Posted by BW Actual on May 30th 2023
BLACKWATER USA | DAILY BRIEF
Turkey
- Pres. Erdogan won reelection in Turkey's runoff poll Sunday and his opponent, Kemal Kilicdaroglu, conceded defeat but called the overall process "unfair."
- Erdogan's victory speech frightened investors: he ignored calls for wiser economic policy (which was the main issue Kilicdaroglu had challenged him on) and instead intensified his rhetoric against Kurdish "terrorists" and the LGBT community. The lira sank - along with investors' hopes for an economic turnaround in Turkey - to around 20 per dollar.
- On the other hand, analysts think Erdogan's win will make Turkey more likely to agree to let Sweden join NATO: Erdogan was holding Sweden's accession hostage to win votes by looking tough on the Kurdish opposition leaders he says Sweden is harboring, but now that the election has passed he can politically afford to relent (and doing so will improve relations with the U.S. and other NATO members who want Sweden to join).
- Pres. Putin's Belarusian puppet, Pres. Lukashenko, is wingmanning for Putin: having just formalized an agreement to receive Russian tactical nuclear weapons, he invited other countries to "join the Union State of Russia and Belarus" and promised them they, too, would get Russian nukes if they join.
- A Belarusian opposition leader claimed Lukashenko fell seriously ill after his last meeting with Putin. The opposition has been quick to speculate about Lukashenko's health lately and normally I would say that where there's smoke there's at least a spark of fire - but in this case, there isn't much to corroborate any of the opposition's reports.
- North Korea warned Japan that it plans to launch a satellite - perhaps its first spy satellite, which Kim Jong Un boasted about last week - in the next few days.
- The Hermit Kingdom doesn't usually notify its regional neighbors of new launches but may want to reduce the chance that Japan would shoot down a missile carrying a precious spy satellite. Japan said it will still shoot down any missile that enters its territory.
- China's first domestically produced passenger jet - the C919 - completed its first commercial flight yesterday. China wants its state-owned Commercial Aircraft Corporation of China to reduce China's reliance on Western firms for aircraft parts (though the C919 still uses mostly imported parts) - and likely eventually to compete with Western airlines.
- On a separate but similar note, a Chinese official said China hopes to land a man on the moon by 2030.

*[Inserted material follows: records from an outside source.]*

(** A sender's buffer is a window: shorter than what was sent. *)
Lemma sending_window a r L c :
  sending a r L c -> conn_ok c -> Z.of_nat (length L) < 0x40000000 ->
  exists s, sb_window (cn_send_buffer c) s.
Proof.
  intros Hs Hok HL. destruct (ok_send _ Hok) as (s & Hseq & Hc & Hnext). exists s.
  split; [done|]. split; [done|]. rewrite (sd_next _ _ _ _ Hs) in Hnext.
  pose proof (sd_stored _ _ _ _ Hs) as Hst. rewrite Forall_fmap, Forall_lookup in Hst.
  destruct (sb_packets (cn_send_buffer c)) as [|x0 l] eqn:El; [unfold sb_len; by rewrite El|].
  destruct (stored_seq _ _ _ _ (Hst 0%nat x0 eq_refl)) as (i & Hi & Hx0). pose proof (Hc 0%nat x0 eq_refl) as H0.
  rewrite seq_add_0 in H0 by done. unfold sent_seq in H0. rewrite Hx0 in H0. subst s.
  unfold SB_MAX, sb_len. rewrite El. apply Z.nlt_ge. intros Hlong.
  assert (length L - i < length (x0 :: l))%nat as Hlt by lia.
  apply lookup_lt_is_Some_2 in Hlt as [x Hx].
  destruct (stored_seq _ _ _ _ (Hst _ _ Hx)) as (j & Hj & Hxs). pose proof (Hc _ _ Hx) as Hxc.
  unfold sent_seq in Hxc. rewrite Hxs, seq_add_add in Hxc. apply seq_add_inj in Hxc; lia.
Qed.

(** A stored packet resent carries its fragment. *)
Lemma resend_carries a r fss x :
  stored r (cn_next_send_seq a) (concat fss) (sent_packet x) ->
  exists i, carries r (cn_next_send_seq a) fss i (resend_datagram x) /\
    sent_seq x = place (cn_next_send_seq a) i.
Proof.
  intros (Hok & _ & (i & f & q & Hi & Hs & Hd & H)). exists i. split; [|exact Hs].
  exists (set_retransmitted (sent_packet x)), f, q.
  split; [|split; [exact Hi|split; [exact Hs|split; [exact Hd|exact H]]]].
  unfold resend_datagram, encode_retransmit. rewrite packet_encode_bytes by exact Hok.
  apply packet_decode_bytes. exact Hok.
Qed.
(** C4.  The name of a block-storage record, in both scripts, is read off
    the tags, the description and the identifier of the item.  An item
    whose creation time is a datetime that converts to UTC gets a record
    in [list_ebs_snapshots.py], and the same record in
    [extract_snapshots.py] when it is at or before the cutoff.  The name
    of that record is the value of the first tag whose key is "Name",
    whatever tags of other keys stand before it and whatever tags follow,
    when that value is a non-empty string; when the tags give no such
    value, the description when non-empty; else the snapshot identifier
    when non-empty; else the placeholder.  A value that is absent or empty
    counts as not present.  The name is never empty. *)
Theorem ebs_name_precedence cutoff_dt snap :
  (forall d, StartTime snap = PyDatetime d -> utc_representable d ->
     exists r, ListEbsSnapshots.ebs_item snap = Yield r /\
       (instant d <= instant cutoff_dt -> ebs_item cutoff_dt snap = Yield r)) /\
  (forall r,
     ebs_item cutoff_dt snap = Yield r \/ ListEbsSnapshots.ebs_item snap = Yield r ->
     (forall pre t post v, tags_of snap = pre ++ t :: post -> Forall not_Name pre ->
        Key t = Some "Name"%string -> Value t = Some v -> v <> EmptyString ->
        name r = v) /\
     (no_name_value (tags_of snap) ->
      forall v, Description snap = Some v -> v <> EmptyString -> name r = v) /\
     (no_name_value (tags_of snap) -> truthy (Description snap) = false ->
      forall v, SnapshotId snap = Some v -> v <> EmptyString -> name r = v) /\
     (no_name_value (tags_of snap) -> truthy (Description snap) = false ->
      truthy (SnapshotId snap) = false -> name r = "<unnamed>"%string) /\
     name r <> EmptyString) /\
  ((exists pre t post v, tags_of snap = pre ++ t :: post /\ Forall not_Name pre /\
      Key t = Some "Name"%string /\ Value t = Some v /\ v <> EmptyString)
   \/ no_name_value (tags_of snap)).
Proof.
  split; [|split].
  - intros d Hd Hr. unfold ebs_item, ListEbsSnapshots.ebs_item. rewrite Hd.
    destruct (emit_ok (ebs_display_name snap) d Hr) as (u & _ & ->).
    eexists. split; [reflexivity|]. intros Hle%datetime_le_iff. by rewrite Hle.
  - intros r H. rewrite (ebs_items_name _ _ _ H).
    unfold ebs_display_name. fold (tags_of snap).
    split; [|split; [|split; [|split]]].
    + intros pre t post v Ht Hpre Hk Hv Hne. rewrite Ht.
      rewrite (name_tag_of_skip pre (t :: post) Hpre). simpl.
      rewrite decide_True by done. rewrite Hv.
      assert (truthy (Some v) = true) as Htr by (by apply truthy_Some).
      rewrite (py_or_truthy (Some v)) by done.
      rewrite (py_or_truthy (Some v)) by done.
      by rewrite (py_or_truthy (Some v)).
    + intros Hn%no_name_value_falsy v Hv Hne. rewrite Hv.
      assert (truthy (Some v) = true) as Htr by (by apply truthy_Some).
      rewrite (py_or_falsy (name_tag_of _)) by done.
      rewrite (py_or_truthy (Some v)) by done.
      by rewrite (py_or_truthy (Some v)).
    + intros Hn%no_name_value_falsy Hd v Hv Hne. rewrite Hv.
      assert (truthy (Some v) = true) as Htr by (by apply truthy_Some).
      rewrite (py_or_falsy (name_tag_of _)) by done.
      rewrite (py_or_falsy (Description snap)) by done.
      by rewrite (py_or_truthy (Some v)).
    + intros Hn%no_name_value_falsy Hd Hi.
      rewrite (py_or_falsy (name_tag_of _)) by done.
      rewrite (py_or_falsy (Description snap)) by done.
      by rewrite (py_or_falsy (SnapshotId snap)).
    + apply py_str_truthy. apply (ebs_display_name_truthy snap).
  - destruct (proj1 (name_tag_of_spec (tags_of snap) _) eq_refl)
      as [[Hf _]|(pre & t & post & Ht & Hf & Hk & Hv)].
    + right. by left.
    + destruct (Value t) as [v|] eqn:Ev.
      * destruct (decide (v = EmptyString)) as [->|Hne].
        { right. right. exists pre, t, post. rewrite Ev. done. }
        left. exists pre, t, post, v. done.
      * right. right. exists pre, t, post. rewrite Ev. done.
Qed.

Lemma ebs_name_precedence_witness :
  ebs_item sample_cutoff sample_tagged = Yield (mk_record "backup-a" "2024-04-22T12:00:00Z") /\
  name (mk_record "backup-a" "2024-04-22T12:00:00Z") = "backup-a"%string.
Proof.
  assert (ebs_item sample_cutoff sample_tagged
          = Yield (mk_record "backup-a" "2024-04-22T12:00:00Z")) as H
    by (vm_compute; reflexivity).
  split; [exact H|].
  apply (proj1 (proj1 (proj2 (ebs_name_precedence sample_cutoff sample_tagged))
                  _ (or_introl H))
           [mk_tag (Some "Owner"%string) (Some "ops"%string)]
           (mk_tag (Some "Name"%string) (Some "backup-a"%string))
           [mk_tag (Some "Name"%string) (Some "second"%string)] "backup-a"%string).
  - reflexivity.
  - repeat constructor. discriminate.
  - reflexivity.
  - reflexivity.
  - discriminate.
Defined.
(** Beyond [x > 0] the hyperbolic tangent is within [1/x] of 1. *)
Lemma tanh_near_one x :
  0 < x -> 0 < 1 - tanh x < / x.
Proof.
  intros Hx.
  pose proof (exp_pos x) as HA. pose proof (exp_pos (- x)) as HB.
  assert (HAB : exp x * exp (- x) = 1).
  { rewrite <- exp_plus, Rplus_opp_r. apply exp_0. }
  assert (Hge : 1 + x < exp x) by (apply exp_ineq1; lra).
  assert (E : 1 - tanh x = 2 * exp (- x) / (exp x + exp (- x))).
  { rewrite tanh_exp. field. lra. }
  rewrite E. split.
  - apply Rdiv_lt_0_compat; lra.
  - apply (Rmult_lt_reg_r (exp x + exp (- x))); [lra|].
    unfold Rdiv. rewrite Rmult_assoc, Rinv_l by lra.
    apply (Rmult_lt_reg_r x); [lra|].
    replace (/ x * (exp x + exp (- x)) * x) with (exp x + exp (- x))
      by (field; lra).
    apply (Rmult_lt_reg_r (exp x)); [lra|].
    replace (2 * exp (- x) * 1 * x * exp x) with (2 * x * (exp x * exp (- x)))
      by ring.
    replace ((exp x + exp (- x)) * exp x)
      with (exp x * exp x + exp x * exp (- x)) by ring.
    rewrite HAB. nra.
Qed.

Lemma phi_at_center T_r r : phi T_r r T_r = 0.5.
Proof.
  unfold phi.
  replace ((T_r - T_r) / r) with 0 by (unfold Rdiv; ring).
  rewrite tanh_0. lra.
Qed.

Lemma phi_tends_to_one T_r r :
  0 < r -> tends_to_at_minus_infinity (phi T_r r) 1.
Proof.
  intros Hr eps Heps. exists (T_r - r / eps). intros T HT.
  assert (Hinv : 0 < / eps) by now apply Rinv_0_lt_compat.
  assert (Hx : / eps < (T_r - T) / r).
  { apply (Rmult_lt_reg_r r); [assumption|].
    unfold Rdiv in *. rewrite Rmult_assoc, Rinv_l by lra. lra. }
  destruct (tanh_near_one ((T_r - T) / r)) as [Hlo Hhi]; [lra|].
  assert (Hsmall : / ((T_r - T) / r) < eps).
  { rewrite <- (Rinv_inv eps). apply Rinv_lt_contravar; [|assumption].
    apply Rmult_lt_0_compat; lra. }
  unfold phi. apply Rabs_def1; lra.
Qed.
(** What [selectBest] returns on a state with a scored entry under the
    cursor: the move paired with the greatest score behind the cursor,
    which is swapped to the cursor before the cursor moves on. *)
Lemma selectBest_spec st mo :
  wf mo →
  index mo < length (scores mo) →
  let best := findBest (scores mo) (index mo) in
  let r := selectBest st mo in
  wf r.2
  ∧ (mgStage r.2 = STAGE_CAPTURES ∨ mgStage r.2 = STAGE_QUIETS)
  ∧ index r.2 = S (index mo)
  ∧ legalMoves r.2 = swap (legalMoves mo) best.1 (index mo)
  ∧ swap (scores mo) best.1 (index mo) `prefix_of` scores r.2
  ∧ legalMoves mo !! best.1 = Some r.1
  ∧ legalMoves r.2 !! index mo = Some r.1
  ∧ quietStart r.2 = quietStart mo
  ∧ stageRank (mgStage mo) ≤ stageRank (mgStage r.2)
  ∧ (mgStage r.2 = STAGE_CAPTURES → (SCORE_WINNING_CAPTURE ≤ best.2)%Z
       ∧ scores r.2 = swap (scores mo) best.1 (index mo)).
Proof.
  intros Hwf Hlt best r.
  destruct (findBest_spec (scores mo) (index mo) Hlt) as (Hb1 & Hb2 & Hb3 & Hb4).
  fold best in Hb1, Hb2, Hb3, Hb4.
  destruct Hwf as [Hi Hs].
  assert (mgStage mo = STAGE_CAPTURES ∨ mgStage mo = STAGE_QUIETS) as Hst.
  { destruct (mgStage mo); auto.
    - rewrite Hs in Hlt; simpl in Hlt; lia.
    - destruct Hs as [Hs _]. rewrite Hs in Hlt; simpl in Hlt; lia. }
  assert (length (scores mo) ≤ length (legalMoves mo)) as Hlen.
  { destruct Hst as [E|E]; rewrite E in Hs; lia. }
  set (mo2 := swapBest best.1 mo).
  assert (wf mo2) as Hwf2.
  { split; simpl; rewrite ?swap_length; [done|].
    destruct Hst as [E|E]; rewrite E in Hs |- *; done. }
  set (mo3 := if decide (mgStage mo2 = STAGE_CAPTURES ∧ (best.2 < SCORE_WINNING_CAPTURE)%Z)
              then generateMoves st mo2 else mo2).
  assert (r = (legalMoves mo3 !!! index mo3, set_index (S (index mo3)) mo3)) as Hr by done.
  assert (wf mo3) as Hwf3 by (unfold mo3; case_decide; [by apply wf_generateMoves|done]).
  assert (legalMoves mo3 = swap (legalMoves mo) best.1 (index mo)) as Hl3.
  { unfold mo3; case_decide as Hc; [|done].
    rewrite generateMoves_legalMoves; [done|]. destruct Hc as [-> _]. done. }
  assert (index mo3 = index mo) as Hi3.
  { unfold mo3; case_decide; [|done]. by rewrite generateMoves_index. }
  assert (scores mo2 `prefix_of` scores mo3) as Hp3.
  { unfold mo3; case_decide; [|done]. apply generateMoves_scores_prefix. }
  assert (stageRank (mgStage mo) ≤ stageRank (mgStage mo3)) as Hrk.
  { unfold mo3; case_decide; [|done].
    change (mgStage mo) with (mgStage mo2). apply generateMoves_rank. }
  assert (mgStage mo3 = STAGE_CAPTURES ∨ mgStage mo3 = STAGE_QUIETS) as Hst3.
  { destruct (mgStage mo3), Hst as [E|E]; rewrite E in Hrk; simpl in Hrk; auto; lia. }
  assert (quietStart mo3 = quietStart mo) as Hq3.
  { unfold mo3; case_decide; [|done]. by rewrite generateMoves_quietStart. }
  assert (swap (legalMoves mo) best.1 (index mo) !! index mo
          = legalMoves mo !! best.1) as Hsw.
  { rewrite swap_lookup by lia. by rewrite decide_True. }
  assert (legalMoves mo !! best.1 = Some (legalMoves mo3 !!! index mo3)) as Hm.
  { rewrite <-Hsw, Hl3, Hi3. apply list_lookup_lookup_total_lt.
    rewrite swap_length. lia. }
  rewrite Hr. simpl. rewrite Hi3, Hl3. rewrite Hl3, Hi3 in Hm.
  split_and!; try done.
  - destruct Hwf3 as [Hi' Hs']. split; simpl.
    + apply prefix_length in Hp3. simpl in Hp3. rewrite swap_length in Hp3. lia.
    + destruct Hst3 as [E|E]; rewrite E in Hs' |- *; done.
  - by rewrite Hsw.
  - intros Hc. unfold mo3 in Hc |- *. case_decide as Hd.
    + pose proof (generateMoves_progress st mo2) as Hp.
      destruct Hd as [Hd _]. rewrite Hd, Hc in Hp. simpl in Hp.
      specialize (Hp ltac:(done)). lia.
    + split; [|done]. simpl in Hc, Hd.
      destruct (decide (best.2 < SCORE_WINNING_CAPTURE)%Z); [|lia]. tauto.
Qed.
Lemma agrees_reduce (bs : list Batch.t) (amount i : Z) (d : db) :
  agrees bs d -> agrees bs (reduce_batch_quantity amount i d).
Proof.
  intros H b Hb. destruct (H b Hb) as (r & Hr & Hid & Ha).
  exists (if Batch.batch_id r =? i
          then Batch.with_quantity (Batch.quantity r - amount) r else r).
  split.
  - simpl. apply in_map_iff. eauto.
  - now destruct (_ =? _).
Qed.

(** One pick moves the batch and its location by the same amount. *)
Lemma pick_step_sound (amount : Z) (b : Batch.t) (d : db) :
  sound d -> agrees [b] d ->
  sound (let d' := reduce_batch_quantity amount (Batch.batch_id b) d in
         if truthy (Batch.assigned_location_id b)
         then subtract_occupancy amount (to_number (Batch.assigned_location_id b)) d'
         else d').
Proof.
  intros [(Hnd & Hlt & Hnz) Hl] Ha.
  destruct (Ha b (or_introl eq_refl)) as (r & Hr & Hid & Hloc).
  set (bs' := map (fun x => if Batch.batch_id x =? Batch.batch_id b
                            then Batch.with_quantity (Batch.quantity x - amount) x
                            else x) (batches d)).
  assert (Hids : map Batch.batch_id bs' = map Batch.batch_id (batches d))
    by apply reduce_batch_quantity_ids.
  assert (Hled : ledger
                   (if truthy (Batch.assigned_location_id b)
                    then map (adjust (to_number (Batch.assigned_location_id b))
                                     (- amount)) (storage_locations d)
                    else storage_locations d) bs').
  { apply (ledger_truthy _ (batches d)); auto.
    intros k. unfold bs'.
    rewrite (assigned_quantity_update k _ _ (batches d) r Hnd Hr Hid).
    unfold contribution. simpl. rewrite Hloc.
    destruct (option_Z_eqb _ _); lia. }
  assert (Hlt' : forall x, In x bs' -> Batch.batch_id x < next_batch_id d).
  { intros x Hx. unfold bs' in Hx. apply in_map_iff in Hx as (x0 & <- & Hx0).
    apply Hlt in Hx0. now destruct (_ =? _). }
  unfold sound, keys_wellformed, ledger_consistent. cbv zeta.
  destruct (truthy (Batch.assigned_location_id b)).
  - rewrite subtract_occupancy_adjust. simpl. fold bs'. rewrite Hids.
    repeat split; auto. now apply adjust_nonzero.
  - simpl. fold bs'. rewrite Hids. repeat split; auto.
Qed.
(** * Fire-incident dashboard: normalization and analytics pipeline

    A shallow embedding of [streamlit_app.py]: the preprocessing stages
    ([preprocess_data], [process_numeric_data], [process_geodata],
    [improve_cause_analysis], [clean_and_categorize_cause]) and the
    analytics that read the normalized frame ([analyze_fire_trends],
    [analyze_district_distribution], [analyze_causes],
    [analyze_comparison], [predict_fire_trend]).

    Modelling conventions.
    - A Python [str] is a list of Unicode code points ([Text.str]); the
      literals of the source are written as UTF-8 string literals and
      decoded by [Text.py].
    - A data frame is an ordered list of named columns of cells; frame
      objects live in a store and are passed by reference, so that in-place
      updates and [df.copy()] keep their meaning.
    - The integers of the casualty columns are 64-bit: the conversion of
      a float to an integer and the addition of two columns have the
      range of NumPy's [int64] ([astype_int], [wrap64]).  A float read
      from text is the decimal fraction the text denotes, or an infinity
      when its magnitude is beyond the floats; the rounding of a float to
      53 bits is not modelled, and what depends on the digits of a value
      is stated for readings of at most fifteen significant digits.
      Counts, and the floats of the analytics, are exact ([Z] and
      rationals [Q]), with the IEEE infinities and NaN where the code can
      produce them (division by zero).
    - The Streamlit calls ([st.sidebar.write], [st.metric], charts) only
      display values and are left out; each analysis returns the values it
      would display. *)

From Stdlib Require Import List ZArith NArith QArith Qround Bool Ascii String.
From Stdlib Require Import Lia Permutation Sorted PeanoNat DecimalN.
Import ListNotations.

Set Implicit Arguments.

(** ** Text: Python strings as code-point lists *)

Module Text.

Definition str := list N.

(** UTF-8 decoding of a literal; [need] continuation bytes are still
    expected and [acc] holds the bits read so far. *)
Fixpoint utf8_go (bs : list N) (need : nat) (acc : N) : str :=
  match bs with
  | [] => []
  | b :: bs' =>
      match need with
      | O =>
          if (b <? 128)%N then b :: utf8_go bs' 0 0%N
          else if (b <? 224)%N then utf8_go bs' 1 (N.land b 31)
          else if (b <? 240)%N then utf8_go bs' 2 (N.land b 15)
          else utf8_go bs' 3 (N.land b 7)
      | S k =>
          let acc' := (acc * 64 + N.land b 63)%N in
          match k with
          | O => acc' :: utf8_go bs' 0 0%N
          | S _ => utf8_go bs' k acc'
          end
      end
  end.

Definition py (s : string) : str :=
  utf8_go (map N_of_ascii (list_ascii_of_string s)) 0 0%N.

Fixpoint eqb (s t : str) : bool :=
  match s, t with
  | [], [] => true
  | a :: s', b :: t' => (a =? b)%N && eqb s' t'
  | _, _ => false
  end.

(** [x in xs] for a list of strings. *)
Definition mem (s : str) (l : list str) : bool := existsb (eqb s) l.

(** Lexicographic order on code points: Python's [<] on [str]. *)
Fixpoint compare (s t : str) : comparison :=
  match s, t with
  | [], [] => Eq
  | [], _ :: _ => Lt
  | _ :: _, [] => Gt
  | a :: s', b :: t' =>
      match (a ?= b)%N with
      | Eq => compare s' t'
      | c => c
      end
  end.

(** [str.lower()] on the Basic Latin, Latin-1 and Cyrillic blocks, the
    alphabets of the headers and patterns of the source; other code
    points are returned unchanged (Python lowers some of them too, and
    writes U+0130 as two code points). *)
Definition lower_cp (c : N) : N :=
  if ((65 <=? c) && (c <=? 90))%N then (c + 32)%N
  else if ((192 <=? c) && (c <=? 222) && negb (c =? 215))%N then (c + 32)%N
  else if ((1024 <=? c) && (c <=? 1039))%N then (c + 80)%N
  else if ((1040 <=? c) && (c <=? 1071))%N then (c + 32)%N
  else c.

Definition lower (s : str) : str := map lower_cp s.

(** [str.isspace()] for one code point. *)
Definition is_space (c : N) : bool :=
  (((9 <=? c) && (c <=? 13)) || ((28 <=? c) && (c <=? 32))
   || (c =? 133) || (c =? 160) || (c =? 5760)
   || ((8192 <=? c) && (c <=? 8202)) || (c =? 8232) || (c =? 8233)
   || (c =? 8239) || (c =? 8287) || (c =? 12288))%N.

Fixpoint lstrip (s : str) : str :=
  match s with
  | c :: s' => if is_space c then lstrip s' else s
  | [] => []
  end.

Definition rstrip (s : str) : str := rev (lstrip (rev s)).

(** [str.strip()] *)
Definition strip (s : str) : str := rstrip (lstrip s).

Fixpoint prefix (p s : str) : bool :=
  match p, s with
  | [], _ => true
  | a :: p', b :: s' => (a =? b)%N && prefix p' s'
  | _ :: _, [] => false
  end.

(** [p in s] for strings: [p] occurs in [s] as a substring. *)
Fixpoint contains (p s : str) : bool :=
  prefix p s ||
  match s with
  | [] => false
  | _ :: s' => contains p s'
  end.

(** [s.replace(a, b)] for single characters. *)
Definition replace_cp (a b : N) (s : str) : str :=
  map (fun c => if (c =? a)%N then b else c) s.

(** [s.split(sep)] for a single-character separator: every occurrence
    splits, so consecutive separators give empty tokens. *)
Fixpoint split_go (sep : N) (cur : str) (s : str) : list str :=
  match s with
  | [] => [rev cur]
  | c :: s' =>
      if (c =? sep)%N then rev cur :: split_go sep [] s'
      else split_go sep (c :: cur) s'
  end.

Definition split (sep : N) (s : str) : list str := split_go sep [] s.

(** [sep.join(parts)] *)
Fixpoint join (sep : str) (parts : list str) : str :=
  match parts with
  | [] => []
  | [p] => p
  | p :: rest => p ++ sep ++ join sep rest
  end.

Lemma eqb_refl (s : str) : eqb s s = true.
Proof.
  induction s as [|c s IH]; simpl; [reflexivity|].
  now rewrite N.eqb_refl, IH.
Qed.

Lemma eqb_eq (s t : str) : eqb s t = true <-> s = t.
Proof.
  split.
  - revert t; induction s as [|c s IH]; intros [|d t]; simpl;
      try discriminate; [reflexivity|].
    intro H; apply andb_true_iff in H as [H1 H2].
    apply N.eqb_eq in H1; subst; f_equal; auto.
  - intros ->; apply eqb_refl.
Qed.

Lemma eqb_sym (s t : str) : eqb s t = eqb t s.
Proof.
  destruct (eqb s t) eqn:E.
  - apply eqb_eq in E; subst; symmetry; apply eqb_refl.
  - destruct (eqb t s) eqn:E'; [|reflexivity].
    apply eqb_eq in E'; subst; rewrite eqb_refl in E; discriminate.
Qed.

End Text.

Definition str := Text.str.
Definition py : string -> str := Text.py.

Arguments Text.py : simpl never.
Arguments py : simpl never.

Example py_ascii : py "3,0" = [51; 44; 48]%N.
Proof. reflexivity. Qed.

Example py_cyrillic : py "год" = [1075; 1086; 1076]%N.
Proof. reflexivity. Qed.

Example lower_cyrillic : Text.lower (py "Не Указана") = py "не указана".
Proof. reflexivity. Qed.

(** ** Numbers as [pd.to_numeric] reads them *)

(** A finite value is a decimal fraction [mant / 10 ^ scale]: the number a
    decimal literal denotes, and the number [repr] prints for a float. *)
Record dec := Dec { mant : Z; scale : nat }.

(** A float as [pd.to_numeric] returns it. *)
Inductive num :=
| NaN
| Fin (d : dec)
| Inf (negative : bool).

Definition pow10 (k : nat) : Z := 10 ^ Z.of_nat k.

Definition dec_Q (d : dec) : Q := Qmake (mant d) (Z.to_pos (pow10 (scale d))).

(** Conversion of a finite float to an integer: the fractional part is
    dropped (rounding toward zero). *)
Definition trunc (d : dec) : Z := Z.quot (mant d) (pow10 (scale d)).

Definition dec_of_Z (z : Z) : dec := Dec z 0.

Module Parse.

Definition is_digit (c : N) : bool := ((48 <=? c) && (c <=? 57))%N.

(** Longest prefix of ASCII digits (as digit values) and the remainder. *)
Fixpoint span_digits (s : str) : list N * str :=
  match s with
  | c :: s' =>
      if is_digit c
      then let (ds, r) := span_digits s' in ((c - 48)%N :: ds, r)
      else ([], s)
  | [] => ([], [])
  end.

Definition digits_val (ds : list N) : N :=
  fold_left (fun acc d => (acc * 10 + d)%N) ds 0%N.

(** Optional sign: [true] for a leading minus. *)
Definition take_sign (s : str) : bool * str :=
  match s with
  | c :: r =>
      if (c =? 45)%N then (true, r)
      else if (c =? 43)%N then (false, r)
      else (false, s)
  | [] => (false, [])
  end.

Definition signed (neg : bool) (n : N) : Z :=
  if neg then (- Z.of_N n)%Z else Z.of_N n.

(** Exponent part: empty, or [e]/[E], an optional sign and at least one
    digit, up to the end of the text. *)
Definition exponent (s : str) : option Z :=
  match s with
  | [] => Some 0%Z
  | c :: r =>
      if ((c =? 101) || (c =? 69))%N then
        let (neg, r1) := take_sign r in
        match span_digits r1 with
        | ((_ :: _) as ds, []) => Some (signed neg (digits_val ds))
        | _ => None
        end
      else None
  end.

(** [m * 10 ^ (e - sc)] as a decimal fraction. *)
Definition scaled (m : Z) (sc : nat) (e : Z) : dec :=
  if (Z.of_nat sc <=? e)%Z
  then Dec (m * 10 ^ (e - Z.of_nat sc)) 0
  else Dec m (Z.to_nat (Z.of_nat sc - e)).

- The details of the debt ceiling deal Pres. Biden worked out with House Speaker McCarthy are becoming public - although the deal hasn't been finalized or signed yet. It would suspend the debt ceiling for two more years in exchange for policy promises like a limit on non-defense discretionary spending growth. The Treasury is forecast to run out of cash by June 5, so Congress is racing to finalize this deal by then.